** Opening Supplied data block **

(** C1 (as amended): the transition function turns down a draw from an empty
    draw pile; the player's play handler turns down a play outside of a
    running game, out of turn, while the computer is thinking, or of a card
    that is not a valid move; the suit picker takes no declaration while no
    choice is pending; the draw pile takes no click out of turn.  The
    snapshot is then unchanged. *)
Theorem illegal_intents_rejected (w : World) (state : GameState) :
  (forall who, deck state = [] -> gameReducer w state (DRAW who) = Some state)
  /\ (forall card,
        status state <> playing \/ turn state <> player \/ isAiThinking state = true
        \/ isValidMove (Some card) (topCard state) (currentSuit state) = false ->
        handlePlayerPlay w state card = Some state)
  /\ (forall s, showSuitPicker state = false -> suitPickerClick w state s = Some state)
  /\ (turn state <> player \/ isAiThinking state = true ->
      drawPileClick w state = Some state).
Proof.
  repeat split.
  - intros who H. simpl. now rewrite draw_empty.
  - intros card. apply handlePlayerPlay_rejects.
  - intros s H. unfold suitPickerClick. now rewrite H.
  - unfold drawPileClick. intros [H | H].
    + now rewrite (bool_decide_eq_false_2 _ H).
    + rewrite H. now rewrite orb_true_r.
Qed.

Lemma illegal_intents_rejected_witness :
  gameReducer w0 drawPileEmpty (DRAW player) = Some drawPileEmpty
  /\ handlePlayerPlay w0 aiToMove fiveClubs = Some aiToMove
  /\ handlePlayerPlay w0 playerToMove fiveClubs = Some playerToMove
  /\ suitPickerClick w0 playerToMove spades = Some playerToMove
  /\ drawPileClick w0 aiToMove = Some aiToMove.
Proof.
  destruct (illegal_intents_rejected w0 drawPileEmpty) as (Hdraw & _).
  destruct (illegal_intents_rejected w0 aiToMove) as (_ & Hai & _ & Hclick).
  destruct (illegal_intents_rejected w0 playerToMove) as (_ & Hpl & Hpick & _).
  repeat apply conj.
  - apply Hdraw. reflexivity.
  - apply Hai. right. left. discriminate.
  - apply Hpl. do 3 right. reflexivity.
  - apply Hpick. reflexivity.
  - apply Hclick. left. discriminate.
Defined.
(* ===== verification/GuestMemory.v ===== *)
(** The guest-memory interface the device models share.

    [GuestMemory] is the Go interface of that name (src/internal/virtio/
    console.go): devices see guest physical memory only through [ReadIPA] and
    [WriteIPA].  [GuestMemoryOk] states what a device may rely on; the KVM
    virtual machines of src/internal/hv/kvm discharge it (files KvmArm64 and
    KvmAmd64), and the device theorems are proved from it alone. *)
From S2P Require Import Prelude.

Class GuestMemory (T : Type) := {
  ReadIPA : T → Z → Z → result (list Z);
  WriteIPA : T → Z → list Z → T * result unit;
}.

(** [mem_ok] is the implementation's own invariant.  [mapped m a n] says that
    the [n] bytes at guest address [a] are backed by memory. *)
Class GuestMemoryOk (T : Type) `{GuestMemory T} := {
  mem_ok : T → Prop;
  mapped : T → Z → Z → Prop;
  mapped_prefix m a n k : mapped m a n → 0 ≤ k ≤ n → mapped m a k;
  read_length m a n bs : mem_ok m → 0 ≤ n < 2^63 → ReadIPA m a n = Ok bs → len bs = n;
  read_bytes m a n bs : mem_ok m → ReadIPA m a n = Ok bs → is_bytes bs;
  read_mapped m a n : mem_ok m → 0 ≤ n → mapped m a n → ∃ bs, ReadIPA m a n = Ok bs;
  write_mem_ok m a bs : mem_ok m → is_bytes bs → mem_ok (WriteIPA m a bs).1;
  write_mapped m a bs : mem_ok m → mapped m a (len bs) → (WriteIPA m a bs).2 = Ok tt;
  mapped_write m a bs b n :
    mem_ok m → mapped m b n → mapped (WriteIPA m a bs).1 b n;
  read_write_same m a bs :
    mem_ok m → mapped m a (len bs) → ReadIPA (WriteIPA m a bs).1 a (len bs) = Ok bs;
  read_write_other m a bs b n :
    mem_ok m → mapped m a (len bs) → mapped m b n → 0 ≤ n →
    a + len bs ≤ b ∨ b + n ≤ a →
    ReadIPA (WriteIPA m a bs).1 b n = ReadIPA m b n;
}.
#[global] Hint Mode GuestMemoryOk ! - : typeclass_instances.

Lemma reads_bytes {T} `{GuestMemoryOk T} (m : T) :
  mem_ok m → ∀ a n bs, ReadIPA m a n = Ok bs → is_bytes bs.
Proof. eauto using read_bytes. Qed.
Lemma agree_refl q m : mem_ok m → agree q m m.
Proof. split; auto. Qed.
Lemma agree_trans q m1 m2 m3 : agree q m1 m2 → agree q m2 m3 → agree q m1 m3.
Proof.
  intros (_ & Hm12 & Hr12) (Hok & Hm23 & Hr23). split_and!; auto.
  intros a n Hn Hm Ho. by rewrite Hr23, Hr12 by auto.
Qed.

Definition kept m (q : queue) (a n : Z) : Prop := mapped m a n ∧ outside q a n.

Lemma kept_read q m m' a n : agree q m m' → 0 ≤ n → kept m q a n → ReadIPA m' a n = ReadIPA m a n.
Proof. intros (_ & _ & Hr) Hn [Hm Ho]. by apply Hr. Qed.
Lemma kept_agree q m m' a n : agree q m m' → kept m q a n → kept m' q a n.
Proof. intros (_ & Hm & _) [? ?]. split; auto. Qed.

Lemma outside_used q a n : 0 < size q → outside q a n → 
  ∀ i, a + n ≤ used_slot q i ∨ used_slot q i + 8 ≤ a.
Proof. intros Hs Ho i. pose proof (used_slot_range q i Hs). unfold outside in Ho. lia. Qed.

(** The descriptor table is mapped, apart from the used ring and below the
    end of the address space. *)
Definition table_kept m (q : queue) : Prop :=
  0 ≤ descAddr q ∧ descAddr q + size q * 16 < 2^64 ∧
  ∀ i, 0 ≤ i < size q → kept m q (descAddr q + i * 16) 16.

Lemma table_kept_agree q m m' : agree q m m' → table_kept m q → table_kept m' q.
Proof. intros Ha (? & ? & Hk). split_and!; auto. intros. eapply kept_agree; eauto. Qed.

(** A chain depends only on the table entries. *)
Lemma chain_same_table q m m' i bs :
  mem_ok m →
  (∀ j, 0 ≤ j → readQueueDescriptor m' (Some q) j = readQueueDescriptor m (Some q) j) →
  0 ≤ i → chain m q i bs → chain m' q i bs.
Proof.
  intros Hm Hd Hi. induction 1 as [i d Hr Hf|i d bs Hr Hf Hc IH].
  - apply chain_last; [by rewrite Hd|done].
  - eapply chain_next; [by rewrite Hd|done|].
    apply IH. exact (next_nonneg _ _ _ _ (reads_bytes m Hm) Hr).
Qed.

Lemma readDescriptor_agree q m m' i :
  agree q m m' → table_kept m q → 0 ≤ i →
  readQueueDescriptor m' (Some q) i = readQueueDescriptor m (Some q) i.
Proof.
  intros Ha (H0' & Hend & Hk) Hi. unfold readQueueDescriptor.
  destruct (Z.eqb_spec (size q) 0); [done|]. cbn. destruct (Z.geb_spec i (size q)); [done|].
  rewrite u64_small by (unfold is_u; lia). by rewrite (kept_read q m m') by (auto; lia).
Qed.

Lemma chain_agree q m m' i bs :
  mem_ok m → agree q m m' → table_kept m q → 0 ≤ i → chain m q i bs → chain m' q i bs.
Proof.
  intros Hm Ha Ht. apply chain_same_table; [done|]. intros j Hj.
  by apply readDescriptor_agree.
Qed.

(** The chain from [head] has the readable contents [parts]. *)
Definition chain_parts m (q : queue) (head : Z) (parts : list (list Z)) : Prop :=
  0 ≤ head ∧ ∃ bs, chain m q head bs ∧
    Forall (λ b, 0 ≤ blength b ∧ kept m q (baddr b) (blength b)) (readable bs) ∧
    mapM (λ b, ReadIPA m (baddr b) (blength b)) (readable bs) = Ok parts.

(** Entry [idx] of the available ring holds such a chain. *)
Definition entry_parts m (q : queue) (idx head : Z) (parts : list (list Z)) : Prop :=
  entry_addr q idx < 2^64 ∧ kept m q (entry_addr q idx) 2 ∧
  (∃ entry, ReadIPA m (entry_addr q idx) 2 = Ok entry ∧ le_val entry = head) ∧
  chain_parts m q head parts.

Lemma mapM_read_agree q m m' bs :
  agree q m m' → Forall (λ b, 0 ≤ blength b ∧ kept m q (baddr b) (blength b)) bs →
  mapM (λ b, ReadIPA m' (baddr b) (blength b)) bs = mapM (λ b, ReadIPA m (baddr b) (blength b)) bs.
Proof.
  intros Ha. induction 1 as [|b bs [Hb Hk] _ IH]; [done|].
  by rewrite !mapM_result_cons, IH, (kept_read q m m').
Qed.

Lemma chain_parts_agree q m m' head parts :
  mem_ok m → agree q m m' → table_kept m q → chain_parts m q head parts →
  chain_parts m' q head parts.
Proof.
  intros Hm Ha Ht (Hh & bs & Hc & Hk & Hp). split; [done|]. exists bs.
  split_and!; [by eapply chain_agree| |by rewrite (mapM_read_agree q m m')].
  eapply Forall_impl; [done|]. intros b [? ?]. split; [done|by eapply kept_agree].
Qed.

Lemma entry_parts_agree q m m' idx head parts :
  mem_ok m → agree q m m' → table_kept m q → entry_parts m q idx head parts →
  entry_parts m' q idx head parts.
Proof.
  intros Hm Ha Ht (Hlt & Hk & (e & He & Hh) & Hc). split_and!; [done|by eapply kept_agree| |].
  - exists e. by rewrite (kept_read q m m').
  - by eapply chain_parts_agree.
Qed.

(** Completing a chain leaves everything outside the used ring in place. *)
Lemma writeQueueUsed_agree m q head usedLen :
  mem_ok m → used_ring_ok m q → is_u16 (usedIdx q) → is_u16 head → is_u32 usedLen →
  ∃ m', writeQueueUsed m q head usedLen = (m', q <| usedIdx := u16 (usedIdx q + 1) |>, Ok tt) ∧
    agree q m m' ∧ used_element m' q (usedIdx q) = Ok (head, usedLen) ∧
    ∀ i, i mod size q ≠ usedIdx q mod size q → used_element m' q i = used_element m q i.
Proof.
  intros Hm Hu Hi Hh Hl.
  destruct (writeQueueUsed_spec m q head usedLen) as (m' & E & Hm' & Hmap & He & _ & Ho & Hr); auto.
  exists m'. split; [done|]. split; [|done]. split; [done|]. split; [done|].
  intros a n Hn Hma Hout. destruct Hu as (Hs & _). apply Hr; auto.
  - by apply outside_used.
  - unfold outside in Hout. lia.
Qed.
End reading.

(** A queue whose device has consumed up to [l] and completed up to [u]; the
    rings themselves do not depend on the indices. *)
Definition at_index (q : queue) (l u : Z) : queue :=
  q <| lastAvailIdx := l |> <| usedIdx := u |>.

Lemma at_index_self q : at_index q (lastAvailIdx q) (usedIdx q) = q.
Proof. by destruct q. Qed.
(* ===== verification/VirtioConsole.v ===== *)
(** The virtio console: src/internal/virtio/console.go and its snapshot in
    state.go.

    The definitions are the device's methods over the transport of VirtMmio.
    The theorems: the interrupt line follows the status register through any
    sequence of register accesses that does not reset the device while it is
    asserting the line (and stays asserted after such a reset); a transmit
    notification writes to the host exactly the bytes of the pending chains,
    in ring order, and completes each of them; a snapshot restores. *)
From S2P Require Import Prelude KvmArm64 GuestMemory VirtQueue VirtMmio.

(** [io.Writer]: the host side of the console, and a writer that accepts
    everything: [written] is what it has received. *)
Class Writer (W : Type) := WriteBytes : W → list Z → W * result unit.
Class WriterOk (W : Type) `{Writer W} := {
  written : W → list Z;
  write_ok w data : (WriteBytes w data).2 = Ok tt;
  write_appends w data : written (WriteBytes w data).1 = written w ++ data;
}.
#[global] Hint Mode WriterOk ! - : typeclass_instances.
#[export] Instance byte_log : Writer (list Z) := λ w data, (w ++ data, Ok tt).
#[export] Instance byte_log_ok : WriterOk (list Z).
Proof. by refine {| written := id |}. Defined.

Definition mmioDeviceIDConsole : Z := 3.
Definition queueRx : Z := 0.
Definition queueTx : Z := 1.

Section console.
Context {T I W : Type} `{!GuestMemory T, !IRQController I, !Writer W}.

(** [dev] is the field [Out]. *)
Definition Console : Type := mmio T I (option W).
Implicit Types c : Console.

Definition resetLocked c : Console := reset_registers c.

Definition NewConsole (base size irq_ : Z) (out : option W) : Console :=
  resetLocked (mkMmio base size irq_ None None 0 0 0 0 0 0 false 0 [queue0; queue0] out).

Definition configBytesLocked : list Z :=
  le_bytes 2 80 ++ le_bytes 2 25 ++ le_bytes 4 1 ++ le_bytes 4 0.

Definition Read (addr size_ : Z) : M Console Z := λ c,
  let offset := u64 (addr - Base c) in
  (c,
    if offset =? regMagicValue then Ok (truncateValue mmioMagicValue size_)
    else if offset =? regVersion then Ok (truncateValue mmioVersion size_)
    else if offset =? regDeviceID then Ok (truncateValue mmioDeviceIDConsole size_)
    else if offset =? regVendorID then Ok (truncateValue mmioVendorID size_)
    else if offset =? regDeviceFeatures then
      if deviceFeatureSel c =? 0 then Ok (truncateValue featureSize size_)
      else if deviceFeatureSel c =? 1 then Ok (truncateValue 1 size_)
      else Ok 0
    else if offset =? regQueueNumMax then
      Ok (if queueSel c <? len (queues c) then truncateValue 256 size_ else 0)
    else if offset =? regQueueNum then
      Ok (if queueSel c <? len (queues c)
          then truncateValue (size (get_queue (Z.to_nat (queueSel c)) c)) size_ else 0)
    else if offset =? regQueueReady then
      Ok (if (queueSel c <? len (queues c)) && ready (get_queue (Z.to_nat (queueSel c)) c)
          then truncateValue 1 size_ else 0)
    else if offset =? regInterruptStatus then Ok (truncateValue (interruptStatus c) size_)
    else if offset =? regStatus then Ok (truncateValue (status c) size_)
    else if offset =? regConfigGen then Ok (truncateValue (configGeneration c) size_)
    else if (offset >=? regConfig) && (u64 (offset + u64 size_) <=? regConfig + 12) then
      v ← readConfigValue (drop (Z.to_nat (offset - regConfig)) configBytesLocked) size_;
      Ok (truncateValue v size_)
    else Ok 0).
Lemma restore_words_id m : words_ok m → restore_words (inflatedPageWordsLocked m) = m.
Proof.
  intros Hm. unfold restore_words, inflatedPageWordsLocked.
  pose proof (merge_sort_Permutation index_le (map_to_list m)) as Hp.
  rewrite foldl_insert, (right_id_L ∅ (∪)).
  - rewrite (list_to_map_proper _ (map_to_list m)); [by rewrite list_to_map_to_list| |done].
    rewrite Hp. apply NoDup_fst_map_to_list.
  - rewrite Hp. apply map_Forall_to_list in Hm. eapply Forall_impl; [done|]. by intros [? ?] [_ ?].
  - rewrite Hp. apply NoDup_fst_map_to_list.
Qed.

(** a balloon's snapshot, restored into any balloon, gives back the
    requested and acknowledged sizes, the exact set of ballooned pages, the
    registers and the queues in use; the words of the snapshot are sorted. *)
Theorem balloon_snapshot_restores {T I K} (b f : Balloon T I K) (m : T) :
  words_ok (inflated (dev b)) → length (queues f) = length (queues b) → mem f = Some m →
  let r := RestoreState (SnapshotState b) f in
  numPages (dev r) = numPages (dev b) ∧ actualPages (dev r) = actualPages (dev b) ∧
  inflated (dev r) = inflated (dev b) ∧ status r = status b ∧
  driverFeatures r = driverFeatures b ∧ queues r = restored true <$> queues b ∧
  StronglySorted (λ v w, Index v ≤ Index w) (InflatedPageWords (SnapshotState b)).
Proof.
  intros Hw Hl Hm r. unfold r, RestoreState.
  change (InflatedPages (SnapshotState b)) with (@nil Z). cbn [foldl].
  replace (if bool_decide _ then _ else _) with (inflated (dev b))
    by (case_bool_decide; symmetry; by apply restore_words_id).
  change (restore_transport (SnapshotState b)) with
    (restore_transport (D := balloon_fields K) (T := T) (I := I) (snapshot_transport b)).
  rewrite restore_snapshot_transport by done. cbn. rewrite Hm. split_and!; try done.
  unfold inflatedPageWordsLocked. apply (StronglySorted_fmap _ index_le); [done|].
  apply StronglySorted_merge_sort; [intros ???; apply Z.le_trans|intros x y; apply Z.le_ge_cases].
Qed.
Definition shutdown_header v (k : Z * Z) : vsockHeader :=
  (host_header v k.1 k.2 vsockOpShutdown) <| Flags := Z.lor vsockShutdownRecv vsockShutdownSend |>.
(** The read failed: whether the guest was told. *)
Definition reader_failed (k : Z * Z) : M V bool :=
  v ← gets id;
  if closed v then mret false
  else match connections v !! k with
       | Some conn =>
         if state conn =? vsockConnStateConnected then
           queueRxPacketLocked (encodeVsockHeader (shutdown_header v k)) ;;;
           put k (conn <| state := vsockConnStateClosing |>) ;;;
           mret true
         else mret false
       | None => mret false
       end.

Definition vsockPeerCredit (conn : vsockConnection K) : Z :=
  if peerAlloc conn =? 0 then 0
  else
    let used := u32 (txCnt conn - peerCnt conn) in
    if used >=? peerAlloc conn then 0 else u32 (peerAlloc conn - used).

(** One turn of the loop that sends what was read, up to the call of
    [processRXLocked]; where the goroutine is afterwards. *)
Definition send_chunk (k : Z * Z) (buf : list Z) (offset : Z) : M V at_ :=
  v ← gets id;
  match connections v !! k with
  | None => mret Finished
  | Some conn =>
    if negb (state conn =? vsockConnStateConnected) then mret Finished
    else
      let credit := vsockPeerCredit conn in
      if credit =? 0 then sendCreditRequestLocked k conn ;;; mret (Waiting buf offset)
      else
        let chunk := len buf - offset in
        let chunk := if u32 chunk >? credit then credit else chunk in
        sendDataLocked k conn (sub buf (Z.to_nat offset) (Z.to_nat chunk)) ;;;
        mret (if offset + chunk <? len buf then Sending buf (offset + chunk) else AtTop)
  end.

(** The part of a step of a goroutine with key [k] before [processRXLocked]:
    where it is afterwards, and whether [processRXLocked] is called.  [got] is
    what its read returns, if it is in one: bytes and an error, which may come
    together; the bytes that come with an error are dropped. *)
Definition reader_part (k : Z * Z) (a : at_) (got : list Z * result unit) : M V (at_ * bool) :=
  match a with
  | AtTop => a ← reader_top; mret (a, false)
  | InRead =>
    match got.2 with
    | Ok _ => mret (if len got.1 =? 0 then AtTop else Sending got.1 0, false)
    | Err _ => told ← reader_failed k; mret (Finished, told)
    | Panic => panic
    end
  | Sending buf offset => a ← send_chunk k buf offset; mret (a, match a with Finished => false | _ => true end)
  | Waiting _ _ | Finished => mret (a, false)
  end.
Definition set_reader (i : nat) (a : at_) : M V unit :=
  modify (λ v, v <| readers := alter (λ r, r <| rat := a |>) i (readers v) |>).

(** A step of goroutine [i]: one turn of a loop of [readFromBackend]. *)
Definition readFromBackend (i : nat) (got : list Z * result unit) : M Vsock unit :=
  s ← gets id;
  match readers (dev s) !! i with
  | Some r =>
    '(a, process) ← on_dev (reader_part (rkey r) (rat r) got);
    (if process : bool then processRX_ignored else mret tt) ;;;
    on_dev (set_reader i a)
  | None => mret tt
  end.

(** * Registers *)

Definition resetLocked s : Vsock :=
  let s := reset_registers s in
  s <| dev := (dev s) <| connections := ∅ |> <| pendingRx := [] |> <| readers := wake <$> readers (dev s) |> |>.
Definition NewVsock (base size_ irq_ guestCID : Z) (b : option B) : Vsock :=
  resetLocked (mkMmio base size_ irq_ None None 0 0 0 0 0 0 false 0 [queue0; queue0; queue0]
    (mkVsock guestCID b ∅ [] false [] (mkCounters 0 0 0 0 0 0 0))).

Definition configBytesLocked v : list Z := le_bytes 8 (GuestCID v).

Definition Read (addr size_ : Z) : M Vsock Z :=
  count mmioReads ;;;
  s ← gets id;
  let offset := u64 (addr - Base s) in
  let selected := selectedQueueLocked s in
  lift (
    if offset =? regMagicValue then Ok (truncateValue mmioMagicValue size_)
    else if offset =? regVersion then Ok (truncateValue mmioVersion size_)
    else if offset =? regDeviceID then Ok (truncateValue mmioDeviceIDVsock size_)
    else if offset =? regVendorID then Ok (truncateValue mmioVendorID size_)
    else if offset =? regDeviceFeatures then
      if deviceFeatureSel s =? 0 then Ok 0
      else if deviceFeatureSel s =? 1 then Ok (truncateValue 1 size_)
      else Ok 0
    else if offset =? regQueueNumMax then
      Ok (if queueSel s <? len (queues s) then truncateValue vsockQueueSize size_ else 0)
    else if offset =? regQueueNum then
      Ok (match selected with Some i => truncateValue (size (get_queue i s)) size_ | None => 0 end)
    else if offset =? regQueueReady then
      Ok (match selected with
          | Some i => if ready (get_queue i s) then truncateValue 1 size_ else 0
          | None => 0
          end)
    else if offset =? regInterruptStatus then Ok (truncateValue (interruptStatus s) size_)
    else if offset =? regStatus then Ok (truncateValue (status s) size_)
    else if offset =? regConfigGen then Ok (truncateValue (configGeneration s) size_)
    else if (offset >=? regConfig) && (u64 (offset + u64 size_) <=? regConfig + 8) then
      x ← readConfigValue (drop (Z.to_nat (offset - regConfig)) (configBytesLocked (dev s))) size_;
      Ok (truncateValue x size_)
    else Ok 0).

Definition Write (addr size_ value : Z) : M Vsock unit :=
  count mmioWrites ;;;
  s ← gets id;
  let offset := u64 (addr - Base s) in
  if offset =? regDeviceFeatSel then modify (λ s, s <| deviceFeatureSel := u32 value |>)
  else if offset =? regDriverFeatSel then modify (λ s, s <| driverFeatureSel := u32 value |>)
  else if offset =? regDriverFeatures then modify (write_driverFeatures value)
  else if offset =? regQueueSel then modify (λ s, s <| queueSel := u32 value |>)
  else if offset =? regQueueNum then on_selected (λ q, q <| size := u16 value |>)
  else if offset =? regQueueReady then on_selected (write_queueReady value)
  else if offset =? regQueueDescLow then on_selected (λ q, q <| descAddr := set_half (descAddr q) (u32 value) true |>)
  else if offset =? regQueueDescHigh then on_selected (λ q, q <| descAddr := set_half (descAddr q) (u32 value) false |>)
  else if offset =? regQueueAvailLow then on_selected (λ q, q <| availAddr := set_half (availAddr q) (u32 value) true |>)
  else if offset =? regQueueAvailHigh then on_selected (λ q, q <| availAddr := set_half (availAddr q) (u32 value) false |>)
  else if offset =? regQueueUsedLow then on_selected (λ q, q <| usedAddr := set_half (usedAddr q) (u32 value) true |>)
  else if offset =? regQueueUsedHigh then on_selected (λ q, q <| usedAddr := set_half (usedAddr q) (u32 value) false |>)
  else if offset =? regInterruptAck then
    modify (λ s, s <| interruptStatus := interruptStatus s &^ u32 value |>) ;;;
    updateIRQLocked
  else if offset =? regStatus then
    modify (λ s, let s := s <| status := u32 value |> in if status s =? 0 then resetLocked s else s)
  else if offset =? regQueueNotify then
    if value =? vsockQueueTX then count txNotifies ;;; processTXLocked
    else if value =? vsockQueueRX then count rxNotifies ;;; processRXLocked
    else mret tt
  else mret tt.

(** [Close] up to the wait for the goroutines: the channel is closed, by the
    first call only and without the lock; the connections are closed with the
    lock held.  Other steps can come between the two. *)
Definition close_signal : M V bool :=
  v ← gets id;
  if closed v then mret false else modify (λ v, v <| closed := true |>) ;;; mret true.
Definition close_all : M V unit := λ v,
  foldr (λ '(k, conn) m, close_backend conn ;;; drop_conn k ;;; m) (mret tt) (map_to_list (connections v)) v.
Definition close_locked : M V unit := close_all ;;; broadcast.
Definition Close : M Vsock unit :=
  first ← on_dev close_signal;
  if first : bool then on_dev close_locked else mret tt.

Definition Poke : M Vsock unit :=
  processRXLocked ;;;
  s ← gets id;
  match irq s with
  | None => mret tt
  | Some c =>
    modify (λ s, s <| interruptStatus := Z.lor (interruptStatus s) vsockInterruptVring |>) ;;;
    (if irqHigh s then λ s,
       match SetIRQ c (IRQ s) false with
       | (c', Ok _) => (s <| irq := Some c' |> <| irqHigh := false |> <| dev := bump irqTransitions (dev s) |>, Ok tt)
       | (c', r) => (s <| irq := Some c' |>, r)
       end
     else mret tt) ;;;
    updateIRQLocked
  end.
Definition IRQAsserted (s : option Vsock) : bool :=
  match s with None => false | Some s => negb (interruptStatus s =? 0) || irqHigh s end.
Definition Kick : M Vsock unit := raise_vring.
End vsock.
Arguments Vsock : clear implicits.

** Closing Supplied data block **

Your objective
Please give an exact copy of the lines above, beginning with the line containing "From S2P Require Import Prelude." and running through the line containing "mapped_prefix m a", and of no other lines.

Task output
From S2P Require Import Prelude.

Class GuestMemory (T : Type) := {
  ReadIPA : T → Z → Z → result (list Z);
  WriteIPA : T → Z → list Z → T * result unit;
}.

(** [mem_ok] is the implementation's own invariant.  [mapped m a n] says that
    the [n] bytes at guest address [a] are backed by memory. *)
Class GuestMemoryOk (T : Type) `{GuestMemory T} := {
  mem_ok : T → Prop;
  mapped : T → Z → Z → Prop;
  mapped_prefix m a n k : mapped m a n → 0 ≤ k ≤ n → mapped m a k;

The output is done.